● **DIRECTIONS**
Go through the entries, filter for the word "Python", and copy every line that has it.
━━━━━━━━━━━━━━━━━━━━━━━━━━━━━━
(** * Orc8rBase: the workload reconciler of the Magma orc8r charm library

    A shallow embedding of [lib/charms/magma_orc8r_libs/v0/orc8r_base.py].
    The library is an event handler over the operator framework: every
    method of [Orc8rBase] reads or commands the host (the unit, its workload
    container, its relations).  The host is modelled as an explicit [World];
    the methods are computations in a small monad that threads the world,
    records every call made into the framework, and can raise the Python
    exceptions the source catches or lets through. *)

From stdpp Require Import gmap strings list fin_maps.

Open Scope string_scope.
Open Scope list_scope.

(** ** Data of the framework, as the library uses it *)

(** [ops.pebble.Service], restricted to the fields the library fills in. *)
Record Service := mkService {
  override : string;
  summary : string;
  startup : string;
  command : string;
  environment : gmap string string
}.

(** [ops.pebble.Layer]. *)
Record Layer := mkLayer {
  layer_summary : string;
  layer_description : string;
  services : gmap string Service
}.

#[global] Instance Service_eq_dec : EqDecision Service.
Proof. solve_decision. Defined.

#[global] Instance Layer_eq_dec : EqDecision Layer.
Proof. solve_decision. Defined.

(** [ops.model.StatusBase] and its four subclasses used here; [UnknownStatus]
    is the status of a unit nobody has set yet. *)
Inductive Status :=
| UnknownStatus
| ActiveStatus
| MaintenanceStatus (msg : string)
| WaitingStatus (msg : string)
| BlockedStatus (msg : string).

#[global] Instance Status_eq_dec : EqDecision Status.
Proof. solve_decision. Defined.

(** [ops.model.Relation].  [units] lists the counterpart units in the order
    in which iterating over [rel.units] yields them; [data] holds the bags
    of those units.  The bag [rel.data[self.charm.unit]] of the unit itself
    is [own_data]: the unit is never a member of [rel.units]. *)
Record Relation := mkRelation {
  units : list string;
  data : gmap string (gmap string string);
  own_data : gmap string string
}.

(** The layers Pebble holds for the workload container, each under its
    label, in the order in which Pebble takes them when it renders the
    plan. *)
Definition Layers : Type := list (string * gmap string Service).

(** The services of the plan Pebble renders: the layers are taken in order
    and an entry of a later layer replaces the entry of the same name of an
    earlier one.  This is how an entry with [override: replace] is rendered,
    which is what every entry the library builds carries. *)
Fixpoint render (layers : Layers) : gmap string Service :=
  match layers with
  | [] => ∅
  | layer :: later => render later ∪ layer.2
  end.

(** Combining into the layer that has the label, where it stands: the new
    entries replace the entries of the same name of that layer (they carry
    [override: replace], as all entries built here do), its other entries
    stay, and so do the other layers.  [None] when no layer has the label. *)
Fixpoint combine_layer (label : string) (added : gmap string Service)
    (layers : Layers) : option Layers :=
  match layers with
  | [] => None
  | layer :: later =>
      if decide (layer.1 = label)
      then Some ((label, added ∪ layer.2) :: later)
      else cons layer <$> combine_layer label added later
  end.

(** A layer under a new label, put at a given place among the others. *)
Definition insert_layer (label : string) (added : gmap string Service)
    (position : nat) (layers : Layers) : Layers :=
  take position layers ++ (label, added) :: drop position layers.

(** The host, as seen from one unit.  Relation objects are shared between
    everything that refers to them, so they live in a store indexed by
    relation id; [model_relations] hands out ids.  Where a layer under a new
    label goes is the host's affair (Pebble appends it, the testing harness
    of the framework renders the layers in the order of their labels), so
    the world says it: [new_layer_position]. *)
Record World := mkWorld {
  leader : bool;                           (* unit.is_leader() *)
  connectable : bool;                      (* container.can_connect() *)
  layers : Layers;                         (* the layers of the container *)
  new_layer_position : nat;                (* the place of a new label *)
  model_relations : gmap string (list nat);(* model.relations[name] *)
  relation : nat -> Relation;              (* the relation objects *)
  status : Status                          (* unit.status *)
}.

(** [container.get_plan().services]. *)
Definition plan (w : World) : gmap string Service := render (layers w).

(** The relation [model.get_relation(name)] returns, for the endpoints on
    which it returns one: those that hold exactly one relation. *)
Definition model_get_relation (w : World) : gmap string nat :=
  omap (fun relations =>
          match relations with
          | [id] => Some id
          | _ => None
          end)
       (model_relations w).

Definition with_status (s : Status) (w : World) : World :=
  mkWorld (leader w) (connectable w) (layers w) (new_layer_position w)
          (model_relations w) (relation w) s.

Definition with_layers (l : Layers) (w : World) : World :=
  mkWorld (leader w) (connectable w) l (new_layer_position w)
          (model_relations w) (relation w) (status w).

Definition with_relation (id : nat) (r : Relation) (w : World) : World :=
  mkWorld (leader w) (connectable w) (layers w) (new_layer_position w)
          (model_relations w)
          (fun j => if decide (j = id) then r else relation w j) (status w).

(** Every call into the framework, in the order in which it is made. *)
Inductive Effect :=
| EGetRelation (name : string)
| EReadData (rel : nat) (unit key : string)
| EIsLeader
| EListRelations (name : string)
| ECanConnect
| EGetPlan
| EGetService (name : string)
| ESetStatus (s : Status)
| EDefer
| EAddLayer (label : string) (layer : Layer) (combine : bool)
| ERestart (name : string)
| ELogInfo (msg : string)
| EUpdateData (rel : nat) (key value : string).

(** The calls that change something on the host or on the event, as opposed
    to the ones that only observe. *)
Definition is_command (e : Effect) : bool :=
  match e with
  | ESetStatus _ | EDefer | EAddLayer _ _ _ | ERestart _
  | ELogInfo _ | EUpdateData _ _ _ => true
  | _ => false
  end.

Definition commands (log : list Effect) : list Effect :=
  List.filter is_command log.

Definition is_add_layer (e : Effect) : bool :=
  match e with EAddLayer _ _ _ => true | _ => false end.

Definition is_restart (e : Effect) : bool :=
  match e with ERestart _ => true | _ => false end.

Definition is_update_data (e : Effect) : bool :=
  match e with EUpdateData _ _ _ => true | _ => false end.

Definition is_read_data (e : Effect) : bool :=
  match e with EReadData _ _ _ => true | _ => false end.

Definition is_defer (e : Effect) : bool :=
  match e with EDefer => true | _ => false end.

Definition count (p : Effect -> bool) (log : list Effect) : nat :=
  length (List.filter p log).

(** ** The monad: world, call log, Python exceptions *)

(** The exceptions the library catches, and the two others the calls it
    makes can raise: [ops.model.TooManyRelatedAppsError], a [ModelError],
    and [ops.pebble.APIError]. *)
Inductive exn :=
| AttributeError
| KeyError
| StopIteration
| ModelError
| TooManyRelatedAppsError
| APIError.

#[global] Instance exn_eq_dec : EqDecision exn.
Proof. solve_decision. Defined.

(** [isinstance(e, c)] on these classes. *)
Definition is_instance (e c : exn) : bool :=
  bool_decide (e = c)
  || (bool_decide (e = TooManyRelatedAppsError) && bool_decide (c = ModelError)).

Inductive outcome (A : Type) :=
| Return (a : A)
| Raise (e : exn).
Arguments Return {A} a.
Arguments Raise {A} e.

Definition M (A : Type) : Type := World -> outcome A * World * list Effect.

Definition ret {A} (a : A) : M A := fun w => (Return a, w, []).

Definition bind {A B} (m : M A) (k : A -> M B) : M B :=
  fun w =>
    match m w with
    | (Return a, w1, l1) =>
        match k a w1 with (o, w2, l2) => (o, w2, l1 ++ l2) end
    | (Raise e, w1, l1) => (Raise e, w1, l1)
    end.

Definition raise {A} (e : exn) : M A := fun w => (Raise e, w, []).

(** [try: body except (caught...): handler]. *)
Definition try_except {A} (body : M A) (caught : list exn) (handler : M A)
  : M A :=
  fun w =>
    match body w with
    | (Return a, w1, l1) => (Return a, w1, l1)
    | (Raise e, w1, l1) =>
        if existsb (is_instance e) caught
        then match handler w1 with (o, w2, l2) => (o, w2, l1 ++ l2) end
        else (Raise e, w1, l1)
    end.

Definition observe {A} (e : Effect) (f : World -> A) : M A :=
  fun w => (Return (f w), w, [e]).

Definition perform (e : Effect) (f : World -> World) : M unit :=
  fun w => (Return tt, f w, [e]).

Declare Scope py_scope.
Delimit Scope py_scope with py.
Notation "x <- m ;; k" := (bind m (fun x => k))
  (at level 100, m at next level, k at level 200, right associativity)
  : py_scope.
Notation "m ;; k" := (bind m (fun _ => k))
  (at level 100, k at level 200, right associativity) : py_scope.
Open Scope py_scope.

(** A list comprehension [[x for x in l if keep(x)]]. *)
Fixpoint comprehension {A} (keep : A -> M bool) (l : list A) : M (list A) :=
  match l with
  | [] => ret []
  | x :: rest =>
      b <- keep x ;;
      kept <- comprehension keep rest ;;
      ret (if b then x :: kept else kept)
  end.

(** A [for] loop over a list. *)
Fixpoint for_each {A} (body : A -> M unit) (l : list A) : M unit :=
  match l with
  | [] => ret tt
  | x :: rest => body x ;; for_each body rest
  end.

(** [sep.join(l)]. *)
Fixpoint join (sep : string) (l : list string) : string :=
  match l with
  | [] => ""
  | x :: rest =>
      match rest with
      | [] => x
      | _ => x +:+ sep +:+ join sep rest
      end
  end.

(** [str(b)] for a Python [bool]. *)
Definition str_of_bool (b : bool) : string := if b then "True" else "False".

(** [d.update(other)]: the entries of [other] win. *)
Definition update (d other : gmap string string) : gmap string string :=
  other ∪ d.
━━━━━━━━━━━━━━━━━━━━━━━━━━━━━━
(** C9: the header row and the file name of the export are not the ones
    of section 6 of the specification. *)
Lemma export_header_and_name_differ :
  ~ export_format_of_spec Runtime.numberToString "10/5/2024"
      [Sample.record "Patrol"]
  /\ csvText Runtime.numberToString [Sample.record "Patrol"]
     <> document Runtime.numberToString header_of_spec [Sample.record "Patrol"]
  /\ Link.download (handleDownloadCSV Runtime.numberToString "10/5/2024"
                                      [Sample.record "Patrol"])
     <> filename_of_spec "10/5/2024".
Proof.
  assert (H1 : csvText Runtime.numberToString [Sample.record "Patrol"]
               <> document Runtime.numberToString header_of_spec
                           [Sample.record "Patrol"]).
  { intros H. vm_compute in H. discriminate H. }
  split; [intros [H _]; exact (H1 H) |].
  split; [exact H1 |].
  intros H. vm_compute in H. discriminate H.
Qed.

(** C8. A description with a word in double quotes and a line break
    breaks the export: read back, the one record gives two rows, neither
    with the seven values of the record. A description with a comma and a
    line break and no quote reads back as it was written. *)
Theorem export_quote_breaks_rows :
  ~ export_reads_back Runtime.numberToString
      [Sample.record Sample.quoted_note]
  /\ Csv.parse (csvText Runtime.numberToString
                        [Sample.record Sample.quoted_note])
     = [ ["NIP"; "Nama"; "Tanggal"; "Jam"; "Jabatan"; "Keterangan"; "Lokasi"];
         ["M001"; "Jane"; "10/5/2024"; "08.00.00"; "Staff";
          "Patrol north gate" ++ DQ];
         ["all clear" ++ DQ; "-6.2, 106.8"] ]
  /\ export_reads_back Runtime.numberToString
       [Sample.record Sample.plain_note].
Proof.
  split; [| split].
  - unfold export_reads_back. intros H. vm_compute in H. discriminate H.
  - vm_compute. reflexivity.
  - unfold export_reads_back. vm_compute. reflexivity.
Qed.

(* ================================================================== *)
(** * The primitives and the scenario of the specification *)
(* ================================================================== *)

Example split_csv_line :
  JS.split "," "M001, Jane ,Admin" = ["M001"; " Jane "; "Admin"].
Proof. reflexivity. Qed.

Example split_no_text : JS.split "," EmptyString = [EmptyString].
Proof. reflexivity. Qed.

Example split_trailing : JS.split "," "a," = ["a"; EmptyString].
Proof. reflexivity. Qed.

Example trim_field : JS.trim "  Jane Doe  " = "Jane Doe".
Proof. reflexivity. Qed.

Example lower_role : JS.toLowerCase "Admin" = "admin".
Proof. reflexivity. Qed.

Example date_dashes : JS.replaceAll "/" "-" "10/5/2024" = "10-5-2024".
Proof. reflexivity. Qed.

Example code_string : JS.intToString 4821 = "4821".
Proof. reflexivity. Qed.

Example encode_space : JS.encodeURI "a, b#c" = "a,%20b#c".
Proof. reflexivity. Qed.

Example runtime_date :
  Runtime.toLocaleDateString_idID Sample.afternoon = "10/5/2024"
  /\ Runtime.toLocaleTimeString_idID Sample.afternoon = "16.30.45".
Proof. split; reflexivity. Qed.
━━━━━━━━━━━━━━━━━━━━━━━━━━━━━━
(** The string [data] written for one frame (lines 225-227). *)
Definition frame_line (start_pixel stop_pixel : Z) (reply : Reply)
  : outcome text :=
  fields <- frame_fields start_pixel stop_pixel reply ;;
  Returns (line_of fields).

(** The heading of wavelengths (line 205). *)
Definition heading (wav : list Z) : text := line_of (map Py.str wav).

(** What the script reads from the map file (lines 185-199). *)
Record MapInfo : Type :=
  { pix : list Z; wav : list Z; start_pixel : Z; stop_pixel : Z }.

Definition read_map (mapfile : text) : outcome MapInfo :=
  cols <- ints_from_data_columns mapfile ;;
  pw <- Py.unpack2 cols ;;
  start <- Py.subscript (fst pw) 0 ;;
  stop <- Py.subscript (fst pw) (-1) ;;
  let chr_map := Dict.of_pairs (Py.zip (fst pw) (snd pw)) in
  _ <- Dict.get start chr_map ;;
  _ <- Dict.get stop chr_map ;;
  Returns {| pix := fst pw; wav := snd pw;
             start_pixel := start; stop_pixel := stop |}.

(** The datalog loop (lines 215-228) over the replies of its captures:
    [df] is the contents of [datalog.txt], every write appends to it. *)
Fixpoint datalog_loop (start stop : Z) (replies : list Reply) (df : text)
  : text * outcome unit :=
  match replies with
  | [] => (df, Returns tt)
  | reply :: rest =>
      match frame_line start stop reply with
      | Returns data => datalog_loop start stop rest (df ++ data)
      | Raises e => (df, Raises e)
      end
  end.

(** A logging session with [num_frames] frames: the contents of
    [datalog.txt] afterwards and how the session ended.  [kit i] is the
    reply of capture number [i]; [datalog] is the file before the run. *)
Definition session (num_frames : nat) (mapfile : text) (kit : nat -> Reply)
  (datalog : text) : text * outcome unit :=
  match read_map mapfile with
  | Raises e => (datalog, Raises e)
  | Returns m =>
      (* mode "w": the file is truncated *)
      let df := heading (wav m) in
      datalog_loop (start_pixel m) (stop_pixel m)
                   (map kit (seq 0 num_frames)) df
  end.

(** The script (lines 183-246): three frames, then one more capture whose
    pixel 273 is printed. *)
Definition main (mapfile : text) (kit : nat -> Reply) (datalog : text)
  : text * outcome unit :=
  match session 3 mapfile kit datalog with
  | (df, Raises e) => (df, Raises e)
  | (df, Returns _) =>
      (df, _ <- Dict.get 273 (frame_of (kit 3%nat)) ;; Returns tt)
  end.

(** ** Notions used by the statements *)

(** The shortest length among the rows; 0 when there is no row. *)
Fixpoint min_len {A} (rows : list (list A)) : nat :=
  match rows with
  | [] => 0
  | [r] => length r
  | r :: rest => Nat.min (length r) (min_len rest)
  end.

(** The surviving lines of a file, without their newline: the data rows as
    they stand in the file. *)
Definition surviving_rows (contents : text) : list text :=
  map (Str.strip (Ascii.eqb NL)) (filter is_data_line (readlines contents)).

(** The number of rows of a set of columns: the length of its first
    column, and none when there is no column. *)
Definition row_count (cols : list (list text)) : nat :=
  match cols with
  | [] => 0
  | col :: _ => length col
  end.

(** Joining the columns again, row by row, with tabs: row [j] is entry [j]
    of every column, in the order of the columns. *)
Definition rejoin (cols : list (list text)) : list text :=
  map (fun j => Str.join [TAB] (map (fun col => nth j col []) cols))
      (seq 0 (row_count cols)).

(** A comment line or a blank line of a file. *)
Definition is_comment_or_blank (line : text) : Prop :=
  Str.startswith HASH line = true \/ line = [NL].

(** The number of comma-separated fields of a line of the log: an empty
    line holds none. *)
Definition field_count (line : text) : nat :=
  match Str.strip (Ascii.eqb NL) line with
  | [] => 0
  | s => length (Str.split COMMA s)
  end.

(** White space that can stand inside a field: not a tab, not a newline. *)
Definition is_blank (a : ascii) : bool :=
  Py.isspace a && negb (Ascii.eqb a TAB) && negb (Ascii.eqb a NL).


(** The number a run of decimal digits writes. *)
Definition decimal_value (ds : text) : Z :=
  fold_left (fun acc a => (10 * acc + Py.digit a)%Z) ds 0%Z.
━━━━━━━━━━━━━━━━━━━━━━━━━━━━━━
● **ANSWER FOR THIS EXERCISE**
    records every call made into the framework, and can raise the Python
(** ** The monad: world, call log, Python exceptions *)
(** [str(b)] for a Python [bool]. *)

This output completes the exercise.